Kognitive Reserve: sechs Eckpfeiler für mehr Gehirngesundheit

(© Melanie Vogel) Wir leben länger als je zuvor. Die menschliche Lebenserwartung ist in den letzten Jahrzehnten stetig gestiegen. Mit dem Alter kommt nicht nur ein Reichtum an Erfahrung und Wissen, sondern zusätzlich nimmt das Risiko abnehmender Hirngesundheit zu. Laut WHO werden Alzheimer und andere Hirnerkrankungen irgendwann im Leben jeden fünften Menschen weltweit betreffen. Die gute Nachricht ist jedoch, dass abnehmende Hirngesundheit und kognitiver Verlust vermeidbar sind. Ausschlaggebend ist hier die sogenannte kognitive Reserve, die Fähigkeit des Gehirns, verschiedene neuronale Schädigungen, die durch Erkrankungen oder durch natürliche Alterungsprozesse entstanden sind, bewältigen und so wesentliche Hirnfunktionen erhalten zu können. In diesem Artikel erfahrt ihr, wie ihr eure eigene kognitive Reserve stärken und Gedächtnisverlust abpuffern könnt.

Forschungen haben gezeigt, dass sich das Gehirn als Reaktion auf die Anforderungen und Erfahrungen des Lebens ständig verändert und neu vernetzt – und dass es eine wunderbare Fähigkeit besitzt, sich zu verändern und neu zu erfinden, um schärfer, klarer und gesünder zu werden.

Man kann sich die kognitive Reserve als die Fähigkeit des Gehirns vorstellen, zu improvisieren und alternative Wege zu finden, um eine Aufgabe zu erledigen. Unser Gehirn ist extrem flexibel darin, Fähigkeiten und Kapazitäten zu nutzen, um Probleme zu lösen und Herausforderungen zu bewältigen.

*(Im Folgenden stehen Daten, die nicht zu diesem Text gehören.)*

(** A type whose decoder looks for no member that an envelope has. *)
Definition ignores {A} (assign : string -> json -> A -> option A) : Prop :=
  forall k v x, k ∈ ["code"; "message"; "request_id"; "timestamp"; "data"] -> assign k v x = Some x.
Ltac ignores_tac :=
  intros k v x Hk; repeat (apply elem_of_cons in Hk as [->|Hk]; [first [reflexivity|by destruct x]|]); by inversion Hk.
Lemma nums_ok_members m : Forall (fun kv => nums_ok (snd kv) = true) m -> nums_ok (JObj m) = true.
Proof. intros Hm; apply forallb_forall; intros x Hx; eapply Forall_forall in Hm; [exact Hm|by apply list_elem_of_In]. Qed.
Lemma nums_ok_int z : in_i64 z -> nums_ok (JNum (FormatInt z)) = true.
Proof. exact (valid_FormatInt z). Qed.
Lemma envelope_nums code message id ts data : nums_ok data = true -> nums_ok (envelope code message id ts [("data", data)]) = true.
Proof.
  intros Hd; apply nums_ok_members; repeat constructor; [apply nums_ok_int, i64_range|exact Hd].
Qed.
Lemma envelope_ignored {A} (assign : string -> json -> A -> option A) z code message id ts data : ignores assign ->
  unmarshal assign z (clean (envelope code message id ts [("data", data)])) = Some z.
Proof.
  intros Hi; unfold envelope; cbn [clean map app fst snd unmarshal dec_members].
  change (ToLower (sanitize "code")) with "code"; change (ToLower (sanitize "message")) with "message";
  change (ToLower (sanitize "request_id")) with "request_id"; change (ToLower (sanitize "timestamp")) with "timestamp";
  change (ToLower (sanitize "data")) with "data".
  by rewrite !Hi by (rewrite !elem_of_cons; tauto).
Qed.
Lemma parse_ignored {A} (assign : string -> json -> A -> option A) z r tm data code hs : ignores assign -> nums_ok data = true ->
  code < 400 -> ParseResponse (unmarshal assign z) (code, hs, body_text r tm (Some data)) = Ok z.
Proof.
  intros Hi Hd Hc; unfold ParseResponse; cbn [fst snd]; rewrite (proj2 (Z.leb_gt _ _)) by lia; unfold body_text.
  rewrite decode_first_any by (first [by apply envelope_nums|done]); cbn [mbind option_bind]; by rewrite envelope_ignored.
Qed.
Lemma not_redirected code method : 400 <= code \/ code = 200 \/ code = 201 -> redirect_method code method = None.
Proof.
  intros Hc; unfold redirect_method.
  by rewrite (proj2 (Z.eqb_neq code 301)), (proj2 (Z.eqb_neq code 302)), (proj2 (Z.eqb_neq code 303)),
    (proj2 (Z.eqb_neq code 307)), (proj2 (Z.eqb_neq code 308)) by lia.
Qed.
Lemma parse_error {A} (decode : json -> option A) resp : 400 <= fst (fst resp) -> ParseResponse decode resp = Err (response_error resp).
Proof. intros Hr; unfold ParseResponse; by rewrite (proj2 (Z.leb_le _ _)). Qed.
Lemma with_arg_run c what k id : First c = id -> good_element id = true -> with_arg (W := Services) c what k = k id.
Proof. intros <- Hg; unfold with_arg; by rewrite (proj1 (good_names _ Hg)). Qed.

Kognitive Reserve durch lebenslanges Lernen und Neugier

Das Konzept der kognitiven Reserve entstand Ende der 1980er Jahre, als Forscher Menschen beschrieben, die keine offensichtlichen Symptome einer Demenz zeigten, bei denen aber bei der Autopsie Hirnveränderungen festgestellt wurden, die mit fortgeschrittener Alzheimer-Krankheit übereinstimmten. Diese Menschen zeigten zu Lebzeiten keine Symptome der Krankheit, weil sie eine ausreichend große kognitive Reserve hatten, um die neuronalen Schäden ausgleichen zu können.

Seither haben Forschungen gezeigt, dass Menschen mit größerer kognitiver Reserve besser in der Lage sind, Symptome degenerativer Hirnveränderungen abzuwehren, die mit Demenz oder anderen Hirnerkrankungen wie Parkinson, Multiple Sklerose oder einem Schlaganfall verbunden sind. Eine robustere kognitive Reserve kann auch helfen, länger zu funktionieren, wenn wir unerwarteten Lebensereignissen wie Stress, Operationen oder Umweltgiften ausgesetzt sind. Solche Umstände erfordern zusätzliche Anstrengungen von unserem Gehirn – ähnlich wie wenn ein Auto einen anderen Gang einlegen muss. Das Herzstück für Gehirngesundheit und kognitive Fitness besteht aus Änderungen des Lebensstils.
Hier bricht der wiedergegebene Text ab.